▶ [WORK TO BE COMPLETED] Check every line of the entries for "Theorem", and copy the lines that hold it.

=== EXTRACTED INFORMATION ===

(** X16.  [initialize] never throws.  When the node answers all it is
    asked, the store ends initialized and a subscription is opened, once
    and last of all, to the websocket endpoint of the peer just committed;
    when the node fails at any point, no subscription is opened and
    [initialized] is as it was. *)
Theorem initialize_subscribes w :
  exists w' events,
    actions.initialize U T w = (JS.Normal tt, w')
    /\ trace w' = trace w ++ events
    /\ if node_answers T (url (currentPeer (store w)))
       then initialized (store w') = true
            /\ wsEndpoint (store w') = httpToWsUrl U (url (currentPeer (store w')))
            /\ exists before,
                events = before ++ [SubscribeBlocks (wsEndpoint (store w'))]
                /\ no_subscription before = true
       else initialized (store w') = initialized (store w)
            /\ no_subscription events = true.
Proof.
  destruct (initialize_cases U T w) as (w' & events & Hrun & Htrace & Hcases).
  exists w', events. split; [exact Hrun|]. split; [exact Htrace|].
  destruct (node_answers T _).
  - destruct Hcases as (type & info & h & before & -> & _ & _ & -> & Hbefore).
    unfold initialized_state, mutations.networkType. destruct (_ || _); cbn.
    all: split; [reflexivity|]; split; [reflexivity|];
      exists before; split; [reflexivity|exact Hbefore].
  - destruct Hcases as [[->| ->] [Hnone _]]; split; first [reflexivity|exact Hnone].
Qed.
(** X28.  Every camera the /cameras route lists can be asked for a
    snapshot under the id it is listed with.  Provided Qt reads back the
    integers 0 to 3 it prints, each entry of the list belongs to an
    available camera with index i between 1 and 4, carries the id cam
    followed by i - 1, and a GET of /cameras/ID/snapshot with that id is
    never answered 404: it answers the current frame of that camera as
    JPEG, or 503 while there is no frame, or 500 when encoding fails. *)
Theorem listed_cameras_answer_snapshots (w : Http.World) (alerts : option (list Alert))
  (mgr : CameraManager) (entry : QJsonValue) :
  (forall n, (0 <= n <= 3)%Z -> Http.toInt w (Http.intText w n) = Some n) ->
  In entry (Http.cameraEntries w mgr) ->
  exists i,
    (1 <= i <= 4)%Z
    /\ Manager.cameraAvailable i mgr = true
    /\ Http.entryId entry = "cam" ++ Http.intText w (i - 1)
    /\ Http.handleRequest w (Http.mkServices alerts (Some mgr)) "GET"
         ("/cameras/" ++ Http.entryId entry ++ "/snapshot")
       = match Http.frameAt w i with
         | Http.NoFrame => Http.sendError 503 "No frame available"
         | Http.EncodeFails => Http.sendError 500 "Failed to encode image"
         | Http.Jpeg imageData => Http.sendImageResponse imageData "image/jpeg"
         end.
Proof.
  intros Hint Hin. unfold Http.cameraEntries in Hin.
  apply in_flat_map in Hin as (i & Hi & Hin).
  destruct (Manager.cameraAvailable i mgr) eqn:Hav; [|destruct Hin].
  destruct Hin as [<-|[]].
  assert (Hrange : (1 <= i <= 4)%Z).
  { cbn in Hi. lia. }
  exists i. split; [exact Hrange|]. split; [exact Hav|].
  assert (Hid : Http.entryId (Http.cameraEntry w mgr i)
                = "cam" ++ Http.intText w (i - 1)) by reflexivity.
  split; [exact Hid|]. rewrite Hid, route_camera_snapshot.
  apply cameraSnapshot_of_listed; assumption.
Qed.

===

▶ [SOLUTION FOR THIS EXERCISE]
Theorem initialize_subscribes w :
Theorem listed_cameras_answer_snapshots (w : Http.World) (alerts : option (list Alert))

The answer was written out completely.